In recognition, the Paddock Avenue church hosted a one year observance for the Indonesian native and Fulbright scholar, who was ordered by Immigration and Customs Enforcement to board a plane back to Indonesia on the morning of October 10, 2017 after his request for stay was denied. Instead, the 68-year-old Sajuti sought refuge at the church with his wife Dahlia.
The observance Tuesday night included group prayer and a lecture on the legal obstacles undocumented immigrants face.
”It’s not fair,” said Sajuti, who has been in the U.S. since 1981. “But it’s not that difficult. I’m used to it now.”
Sajuti said his time in the church feels more like a “staycation” than house arrest.
He arrived in the U.S. in 1981 on a student visa. He elected to stay after the visa expired and was detained by ICE in 2011, remaining in custody for two months. He had been on a stay of removal since 2013.
Fortunately for Sajuti, who was living in West Hartford, the Unitarian Universalist Church was finalizing its declaration as a sanctuary just as Sajuti’s time was running out.
“We anticipated having a few weeks to figure things out, and less than a week later we get a call that Sujitno was going to be deported,” said Nancy Burton, coordinator of the Chalice Sanctuary Team at the church. “It was 4:30 in the afternoon.
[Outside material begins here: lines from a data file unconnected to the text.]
(* ===== verification/Contexts.v ===== *)
(** * Contexts of actors that write a response (src/src/context.rs, src/src/ws/context.rs)

    An actor writes to its context; the context hands the frames over when it is polled.
    The executor of the actor ([ContextImpl] of the actix crate) is known by what a poll
    of it comes to: the calls that the actor makes on its context, and whether it fails.
    [HttpContext] and [WebsocketContext] differ in the calls they offer. *)
From S2P Require Import Prelude Words StrLib Errors Http Response PayloadHelper WsMask WsProto WsFrame Pipeline.
Open Scope Z_scope.

(** [ContextImpl]: the calls of a poll depend on whether the context is still connected;
    the state that a poll leaves has the marks ([modify]) of its calls. *)
Class ContextImpl (I call : Type) := {
  ci_alive : I -> bool;
  ci_stop : I -> I;
  ci_modify : I -> I;
  ci_poll : bool -> I -> list call * bool * I;
}.

Definition ErrorInternalServerError : Error := mkError 500.

Section Contexts.
Context {I call : Type} `{CI : ContextImpl I call}.

(** [HttpContext] and [WebsocketContext]; the request is only handed back to the actor. *)
Record Ctx : Type := mkActorCtx {
  cx_inner : I;
  cx_stream : option (list ActorFrame);
  cx_disconnected : bool;
}.

(** [from_request] and [actor]: [inner] has its actor. *)
Definition ctx_new (inner : I) : Ctx := mkActorCtx inner None false.

Definition add_frame (frame : ActorFrame) (c : Ctx) : Ctx :=
  mkActorCtx (ci_modify (cx_inner c)) (Some (default [] (cx_stream c) ++ [frame])) (cx_disconnected c).
Definition ctx_write (data : Binary) (c : Ctx) : Ctx :=
  if negb (cx_disconnected c) then add_frame (Frame_Chunk (Some data)) c else c.
Definition ctx_write_eof (c : Ctx) : Ctx := add_frame (Frame_Chunk None) c.
(** [drain], with the sender of its channel. *)
Definition ctx_drain (tx : nat) (c : Ctx) : Ctx :=
  add_frame (Frame_Drain tx) (mkActorCtx (ci_modify (cx_inner c)) (cx_stream c) (cx_disconnected c)).
Definition ctx_connected (c : Ctx) : bool := negb (cx_disconnected c).

Definition ctx_disconnect (c : Ctx) : Ctx := mkActorCtx (ci_stop (cx_inner c)) (cx_stream c) true.

(** [poll], where [do_call] makes a call on the context. *)
Definition take_frames (c : Ctx) : poll (option (list ActorFrame)) Error * Ctx :=
  match cx_stream c with
  | Some data => (Ready (Some data), mkActorCtx (cx_inner c) None (cx_disconnected c))
  | None => if ci_alive (cx_inner c) then (NotReady, c) else (Ready None, c)
  end.
Definition context_poll (do_call : call -> Ctx -> Ctx) (c : Ctx) : poll (option (list ActorFrame)) Error * Ctx :=
  if ci_alive (cx_inner c) then
    let '(calls, ok, inner) := ci_poll (cx_disconnected c) (cx_inner c) in
    let c := foldl (fun c x => do_call x c) c calls in
    let c := mkActorCtx inner (cx_stream c) (cx_disconnected c) in
    if ok : bool then take_frames c else (PErr ErrorInternalServerError, c)
  else take_frames c.
End Contexts.
Arguments Ctx : clear implicits.

(** ** The calls of [HttpContext] *)
Inductive http_call : Type := HC_write (data : Binary) | HC_write_eof | HC_drain (tx : nat).
Definition do_http_call {I} `{ContextImpl I http_call} (x : http_call) (c : Ctx I) : Ctx I :=
  match x with
  | HC_write data => ctx_write data c
  | HC_write_eof => ctx_write_eof c
  | HC_drain tx => ctx_drain tx c
  end.
Definition HttpContext_poll {I} `{ContextImpl I http_call} : Ctx I -> _ := context_poll (call := http_call) do_http_call.

(** ** The calls of [WebsocketContext] and of the client's [ClientWriter] *)
Inductive ws_call : Type :=
| Ws_text (text : bytes)
| Ws_binary (data : Binary)
| Ws_ping (message : bytes)
| Ws_pong (message : bytes)
| Ws_close (code : CloseCode) (reason : bytes).

Section WebsocketContext.
Context `{ByteOrder} (big : bool) (uninit addr : Z) (slack : bytes).

(** The frame of a call, masked by the client; [slack] is what the buffer of a masked frame
    holds behind the payload. *)
Definition ws_frame (x : ws_call) (genmask : option Z) : bytes :=
  match x with
  | Ws_text text => message big uninit addr slack text Op_Text true genmask
  | Ws_binary data => message big uninit addr slack (Binary_as_ref data) Op_Binary true genmask
  | Ws_ping s => message big uninit addr slack s Op_Ping true genmask
  | Ws_pong s => message big uninit addr slack s Op_Pong true genmask
  | Ws_close code reason => close big uninit addr slack code reason genmask
  end.

Inductive wsctx_call : Type := WC_send (x : ws_call) | WC_drain (tx : nat).
Definition do_ws_call {I} `{ContextImpl I wsctx_call} (x : wsctx_call) (c : Ctx I) : Ctx I :=
  match x with
  | WC_send x => ctx_write (Bin_Bytes (ws_frame x None)) c
  | WC_drain tx => ctx_drain tx c
  end.
Definition WebsocketContext_poll {I} `{ContextImpl I wsctx_call} : Ctx I -> _ := context_poll (call := wsctx_call) do_ws_call.
End WebsocketContext.

(** ** Frames come out once, in order *)
Section Frames.
Context {I call : Type} `{CI : ContextImpl I call} (do_call : call -> Ctx I -> Ctx I).

(** What a call adds to the frames of a context that is [disconnected] or not. *)
Context (frames_of : bool -> call -> list ActorFrame).
Hypothesis do_call_frames : forall x c,
  default [] (cx_stream (do_call x c)) = default [] (cx_stream c) ++ frames_of (cx_disconnected c) x /\
  cx_disconnected (do_call x c) = cx_disconnected c /\
  (cx_stream (do_call x c) = None -> cx_stream c = None) /\
  (cx_stream c <> Some [] -> cx_stream (do_call x c) <> Some []).

(** What happens to a context: a poll, a call from outside of a poll, the connection ends. *)
Inductive ctx_event : Type := Ev_poll | Ev_call (x : call) | Ev_disconnected.

(** The answers to the polls, and the calls made with the state of the connection. *)
Definition polled_calls (c : Ctx I) : list (bool * call) :=
  if ci_alive (cx_inner c) then map (pair (cx_disconnected c)) (ci_poll (cx_disconnected c) (cx_inner c)).1.1 else [].
Fixpoint ctx_run (es : list ctx_event) (c : Ctx I)
  : list (poll (option (list ActorFrame)) Error) * list (bool * call) * Ctx I :=
  match es with
  | [] => ([], [], c)
  | Ev_poll :: es =>
      let '(r, c') := context_poll do_call c in
      let '(rs, xs, c'') := ctx_run es c' in (r :: rs, polled_calls c ++ xs, c'')
  | Ev_call x :: es => let '(rs, xs, c') := ctx_run es (do_call x c) in (rs, (cx_disconnected c, x) :: xs, c')
  | Ev_disconnected :: es => ctx_run es (ctx_disconnect c)
  end.

Definition answered_frames (rs : list (poll (option (list ActorFrame)) Error)) : list ActorFrame :=
  concat (map (fun r => match r with Ready (Some fs) => fs | _ => [] end) rs).
Definition made_frames (xs : list (bool * call)) : list ActorFrame := concat (map (fun x => frames_of x.1 x.2) xs).

Lemma fold_calls xs (c : Ctx I) :
  let c' := foldl (fun c x => do_call x c) c xs in
  default [] (cx_stream c') = default [] (cx_stream c) ++ made_frames (map (pair (cx_disconnected c)) xs) /\
  cx_disconnected c' = cx_disconnected c /\ (cx_stream c' = None -> cx_stream c = None) /\
  (cx_stream c <> Some [] -> cx_stream c' <> Some []).
Proof.
  revert c. induction xs as [|x xs IH]; intros c; simpl; [by rewrite app_nil_r|].
  destruct (do_call_frames x c) as (Hs & Hd & Hn & He), (IH (do_call x c)) as (Hs' & Hd' & Hn' & He'). split_and!.
  - rewrite Hs', Hs, Hd. unfold made_frames. simpl. by rewrite app_assoc.
  - by rewrite Hd'.
  - auto.
  - auto.
Qed.

(** An answer takes all the frames there are. *)
Lemma take_frames_spec (c : Ctx I) r c' :
  take_frames c = (r, c') -> cx_stream c <> Some [] ->
  answered_frames [r] ++ default [] (cx_stream c') = default [] (cx_stream c) /\ cx_disconnected c' = cx_disconnected c /\
  cx_stream c' <> Some [] /\ r <> Ready (Some []) /\ (r = Ready None -> cx_stream c = None /\ ci_alive (cx_inner c') = false).
Proof.
  unfold take_frames, answered_frames. intros Hr Hne. destruct (cx_stream c) as [data|] eqn:Hs.
  - simplify_eq. simpl. rewrite !app_nil_r. split_and!; congruence.
  - destruct (ci_alive (cx_inner c)) eqn:Ha; simplify_eq; simpl; rewrite Hs; by split_and!.
Qed.

Lemma context_poll_spec (c : Ctx I) r c' :
  context_poll do_call c = (r, c') -> cx_stream c <> Some [] ->
  answered_frames [r] ++ default [] (cx_stream c') = default [] (cx_stream c) ++ made_frames (polled_calls c) /\
  cx_disconnected c' = cx_disconnected c /\
  cx_stream c' <> Some [] /\ r <> Ready (Some []) /\ (r = Ready None -> cx_stream c' = None /\ ci_alive (cx_inner c') = false).
Proof.
  unfold context_poll, polled_calls. intros Hr Hne. destruct (ci_alive (cx_inner c)) eqn:Ha.
  - destruct (ci_poll (cx_disconnected c) (cx_inner c)) as [[calls ok] inner]. simpl.
    destruct (fold_calls calls c) as (Hs & Hd & Hn & He). destruct ok.
    + destruct (take_frames_spec _ _ _ Hr (He Hne)) as (Ht & Hd' & Hne' & Hr' & Hend). simpl in *. rewrite Ht, Hs, Hd', Hd.
      split_and!; try done. intros ->. destruct (Hend eq_refl) as [Hnone ?]. split; [|done].
      unfold take_frames in Hr. simpl in Hr. rewrite Hnone in Hr. destruct (ci_alive inner); by simplify_eq.
    + simplify_eq. simpl. rewrite Hs, Hd. split_and!; try done. auto.
  - destruct (take_frames_spec _ _ _ Hr Hne) as (-> & Hd' & Hne' & Hr' & Hend). rewrite app_nil_r. split_and!; try done.
    intros ->. destruct (Hend eq_refl) as [Hnone ?]. split; [|done].
    unfold take_frames in Hr. rewrite Hnone, Ha in Hr. by simplify_eq.
Qed.

Lemma ctx_run_frames es (c : Ctx I) rs xs c' :
  cx_stream c <> Some [] -> ctx_run es c = (rs, xs, c') ->
  answered_frames rs ++ default [] (cx_stream c') = default [] (cx_stream c) ++ made_frames xs /\
  cx_stream c' <> Some [] /\ Ready (Some []) ∉ rs.
Proof.
  revert c rs xs. induction es as [|[|x|] es IH]; intros c rs xs Hne Hrun; simpl in Hrun.
  - simplify_eq. simpl. rewrite app_nil_r. split_and!; [done..|set_solver].
  - destruct (context_poll do_call c) as [r c1] eqn:Hp. destruct (ctx_run es c1) as [[rs1 xs1] c2] eqn:Hr. simplify_eq.
    destruct (context_poll_spec _ _ _ Hp Hne) as (Hf & _ & Hne1 & Hr1 & _). destruct (IH _ _ _ Hne1 Hr) as (IHf & ? & ?).
    split_and!; [|done|by intros [?|?]%elem_of_cons; eauto].
    unfold answered_frames, made_frames in *. simpl in *. rewrite map_app, concat_app, app_assoc, <-Hf, app_nil_r, <-!app_assoc.
    by rewrite IHf.
  - destruct (ctx_run es (do_call x c)) as [[rs1 xs1] c2] eqn:Hr. simplify_eq.
    destruct (do_call_frames x c) as (Hs & _ & _ & He). destruct (IH _ _ _ (He Hne) Hr) as (IHf & ? & ?).
    split_and!; [|done..]. rewrite IHf, Hs. unfold made_frames. simpl. by rewrite app_assoc.
  - by apply (IH (ctx_disconnect c)).
Qed.
End Frames.

(** ** [HttpContext] *)
Definition http_frames (disconnected : bool) (x : http_call) : list ActorFrame :=
  match x with
  | HC_write data => if disconnected then [] else [Frame_Chunk (Some data)]
  | HC_write_eof => [Frame_Chunk None]
  | HC_drain tx => [Frame_Drain tx]
  end.

Lemma do_http_call_frames {I} `{ContextImpl I http_call} x (c : Ctx I) :
  default [] (cx_stream (do_http_call x c)) = default [] (cx_stream c) ++ http_frames (cx_disconnected c) x /\
  cx_disconnected (do_http_call x c) = cx_disconnected c /\
  (cx_stream (do_http_call x c) = None -> cx_stream c = None) /\
  (cx_stream c <> Some [] -> cx_stream (do_http_call x c) <> Some []).
Proof.
  assert (forall l (f : ActorFrame), Some (l ++ [f]) <> Some []) as Hne by (intros [|? ?] f; discriminate).
  destruct x as [data| |tx]; unfold do_http_call, ctx_write, ctx_write_eof, ctx_drain, add_frame; simpl; [|by split_and!..].
  destruct (cx_disconnected c) eqn:Hd; simpl; [rewrite app_nil_r|]; by split_and!.
Qed.

(** What an actor writes comes out once and in order, over any polls, also what it writes
    between them; nothing that is written while the connection is open is lost, and no poll
    answers an empty list, which would end the turn of a pipeline. *)
Theorem http_context_frames {I} `{CI : ContextImpl I http_call} (es : list ctx_event) (inner : I) rs log c :
  ctx_run do_http_call es (ctx_new inner) = (rs, log, c) ->
  answered_frames rs ++ default [] (cx_stream c) = made_frames http_frames log /\ Ready (Some []) ∉ rs.
Proof.
  intros Hrun. by destruct (ctx_run_frames do_http_call http_frames do_http_call_frames es (ctx_new inner) rs log c) as (Hf & _ & Hn).
Qed.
We had a conference call at 8:30 and he arrived at 11:30 that night. We brought in cots and sheets from home and figured out what we were doing after the fact.”
Burton and the sanctuary team designated a private area for Sajuti on the second floor of the church, making it impossible for ICE to enter without a federal warrant. In his room. Sajuti prays multiple times a day and reads to pass the time.
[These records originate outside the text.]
(* ===== verification/WsClient.v ===== *)
(** * The WebSocket client (src/src/ws/client.rs)

    [Client] builds the request of a handshake; [ClientHandshake] sends it and verifies the
    response; the reader and the writer then share the payload of the response and the
    channel that is the body of the request.  Random keys and masks are arguments. *)
From S2P Require Import Prelude Words StrLib Errors Http Response Router Transfer ContentEncoder PayloadHelper WsMask WsProto WsFrame WsStream Pipeline H1Writer Connector ClientParser ClientWriter ClientPipeline ClientBuilder Contexts.
Open Scope Z_scope.

Inductive ClientError : Type :=
| WCE_InvalidUrl
| WCE_InvalidResponseStatus (status : Z)
| WCE_InvalidUpgradeHeader
| WCE_InvalidConnectionHeader (v : bytes)
| WCE_MissingConnectionHeader
| WCE_MissingWebSocketAcceptHeader
| WCE_InvalidChallengeResponse (expected received : bytes)
| WCE_Http (e : HttpError)
| WCE_Url
| WCE_ResponseParseError (e : HttpResponseParserError)
| WCE_SendRequest (e : SendRequestError)
| WCE_Protocol (e : ProtocolError)
| WCE_Io (e : IoError)
| WCE_Disconnected.

Definition SEC_WEBSOCKET_PROTOCOL : bytes := b#"sec-websocket-protocol".
Definition ORIGIN_ : bytes := b#"origin".

(** ** Asking for a session *)
Section Asking.
Context {H : Type} `{HM : HeaderMap H} `{HC : HeaderConv} `{UC : UrlCrate} {J C : Type} `{RC : RequestCookies J C} {Z' D : Type}.
Context (sha1 base64 : bytes -> bytes) (new_timer : Z -> Timer).

Record Client : Type := mkWsClient {
  wc_request : ClientRequestBuilder H J;
  wc_err : option ClientError;
  wc_http_err : option HttpError;
  wc_origin : option bytes;
  wc_protocols : option bytes;
  wc_conn : nat;
  wc_max_size : Z;
}.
“He hasn’t set a toe outdoors in a year,” Burton said. “He’s chosen not to take that risk.”
Despite the restrictions, Sajuti remains positive. He rarely gets a sentence out without a chuckle in between.
“ICE is made up of people, just like immigrants,” Sajuti said. “They’re all human beings. If I get angry, I ask God to forgive me. If someone else hurts me, I forgive them. It’s not easy, but I practice it every day.”
Sajuti watches the news in small doses, enough to keep him informed, but not enough to subdue his positive attitude.
“I get a glimpse and I see the cruelty out there,” he said. “I’m not strong enough to face that. I think God wants me here.”